October Horrorshow: The Curse of the Mummy’s Tomb

This is a first for the Hammershow — a Hammer horror film that does not feature either Anthony Hinds, Terrence Fisher, Jimmy Sangster, Peter Cushing, or Christopher Lee in the credits. What sacrilege is this? Not to worry. That august group of filmmakers and actors is not required to make a good Hammer flick, although it helps.

The Curse of the Mummy’s Tomb is the 1964 follow-up to The Mummy. None of the characters from the original return, although George Pastell plays a character that I think is a cousin of the character he played in The Mummy. When I say that none of the characters return, that includes the titular monster. We viewers are getting an entirely new story, with an entirely new mummy, although the basic story threads are consistent with just about every film featuring a reanimated Egyptian mummy ever made.

It is the year 1900. In Egypt, a British expedition has discovered the lost tomb of Ra-Antef, an outcast son of the pharaoh. Like all Egyptian tombs from the time of the pharaohs, opening it carries a deadly curse for those who would disturb its peace. Early on one of the expedition’s leaders is killed. But not by a mummy. Oh, no. Viewers have to wait a long time to get a glimpse of the mummy in this film. Rather, some local fanatics are the ones who carry out the first act of vengeance. But after that, it’s on to England.

There, the sponsor of the expedition, American businessman Alexander King (Fred Clark), has big plans. He’s going to put together a traveling exhibition.

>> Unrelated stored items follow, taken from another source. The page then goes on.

Lemma client_value_from key (headers : list (string * bytes)) (v : bytes) :
  exists v', foldl (fun found '(name, value) =>
    if bool_decide (env_header_key name = Some key) then Some value else found) (Some v) headers = Some v'.
Proof.
  revert v. induction headers as [|[name x] rest IH]; intros v; cbn; [by exists v|].
  destruct (bool_decide (env_header_key name = Some key)); apply IH.
Qed.

Lemma set_headers_ok headers env env' :
  set_headers env headers = Ok env' ->
  forall key, pairs_get env' key
    = match client_value key headers with Some v => Some (RString v) | None => pairs_get env key end.
Proof.
  intros Hs key. unfold client_value.
  cut (forall found, (if found is Some v then pairs_get env key = Some (RString v) else True) ->
    pairs_get env' key = match foldl (fun found '(name, value) =>
      if bool_decide (env_header_key name = Some key) then Some value else found) found headers with
    | Some v => Some (RString v) | None => pairs_get env key end).
  { intros Hc. by apply (Hc None). }
  revert env Hs. induction headers as [|[name v] rest IH]; intros env Hs found Hf; cbn in *.
  { injection Hs as ->. by destruct found. }
  apply result_bind_ok in Hs as (env1 & H1 & Hs).
  specialize (IH env1 Hs (if bool_decide (env_header_key name = Some key) then Some v else found)).
  destruct (env_header_key name) as [k|]; cbn in *.
  - apply set_ok in H1 as ->. rewrite pairs_get_set in IH. case_bool_decide as Hk.
    + injection Hk as ->. rewrite bool_decide_true in IH by done. rewrite IH by done.
      by destruct (client_value_from key rest v) as [v' ->].
    + rewrite bool_decide_false in IH by congruence. by apply IH.
  - injection H1 as ->. rewrite bool_decide_false in * by done. by apply IH.
Qed.

(** ** Keys *)

(** A client's header never maps to a key without one of these shapes. *)
Definition header_key (key : string) : bool :=
  bool_decide (key = "CONTENT_TYPE"%string) || bool_decide (key = "CONTENT_LENGTH"%string)
  || starts_with "HTTP_" key.

Lemma env_header_key_shape name key : env_header_key name = Some key -> header_key key = true.
Proof.
  unfold env_header_key. destruct (starts_with_char _ name); [done|].
  destruct (eq_ignore_ascii_case name "content-type"); [by intros [= <-]|].
  destruct (eq_ignore_ascii_case name "content-length"); [by intros [= <-]|]. by intros [= <-].
Qed.

Lemma client_value_shape key headers : header_key key = false -> client_value key headers = None.
Proof.
  intros Hk. unfold client_value. induction headers as [|[name v] rest IH]; cbn; [done|].
  rewrite bool_decide_false; [done|]. intros E. apply env_header_key_shape in E. congruence.
Qed.

Definition base_keys : list string :=
  ["REQUEST_METHOD"; "SCRIPT_NAME"; "PATH_INFO"; "QUERY_STRING"; "SERVER_NAME"; "SERVER_PORT";
   "SERVER_PROTOCOL"; "HTTP_HOST"; "REMOTE_ADDR"; "rack.url_scheme"; "rack.errors"; "rack.multithread";
   "rack.multiprocess"; "rack.run_once"; "ruvoy.force_gc"; "ruvoy.context"; "ruvoy.upstream";
   "rack.protocol"]%string.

He sees money to be made, and feels storing the artifacts in a museum in Cairo is a wasted opportunity. One of the expedition’s leaders, Sir Giles Dalrymple (Jack Gwillim), is horrified at the prospect that such treasures would be shipped around the world for profit. He resigns and crawls into a bottle, but another Egyptologist on the expedition, John Bray (Ronald Howard), takes over his position. Rounding out the expedition is Pastell as Hashmi Bey, an Egyptian and official with the local Ottoman government, and Jeanne Roland as Annette Dubois, daughter of the slain expedition member and Bray’s would-be love interest.

I write ‘would-be’ because Mr. Bray has competition in Adam Beauchamp (Terence Morgan), an English aristocrat who takes a keen interest in the expedition and its finds after they return to England. His motivations are unknown, but he knows far more about ancient Egypt than he lets on to his new friends, and he wastes no time inserting himself between Annette and Bray. The more she falls for his wiles, the more Bray seethes. The more a viewer would, too. He’s not slimy, like other film characters in his position, but man, he moved in on Annette so quickly, and with so little regard for Bray, that he deserves a punch in the mouth on general principle.

But, this film is not a love story. It’s about a mummy. Eventually. Before the mummy shows up, with 27 minutes left, writer, director, and producer Michael Carreras stitched together a somewhat uneven film. It’s almost all setup, and the pace of the film suffers somewhat for it. What holds the film up during this long stretch before the mummy gets to work are fine performances from the cast. They’re not what I expected from a cast without Hammer’s giants in it. Even Clark, who was forced into caricature, still has loads of charm. His brashness is infectious, and I was rooting for him to survive to the credits.

In the final act the mummy does appear. The costuming could have been better, but boy does he know how to make an entrance. Bray and the others do battle, and just when it seems there’s nothing new for the story to tell, there’s a final twist involving Beauchamp that provides a very good payoff for a film that had been just plodding along somewhat.

The Curse of the Mummy’s Tomb is always in danger of being plodding mediocrity, but Carreras saves it with a timely death or plot point. The big finish is what seals this as being a decent Hammer horror flick.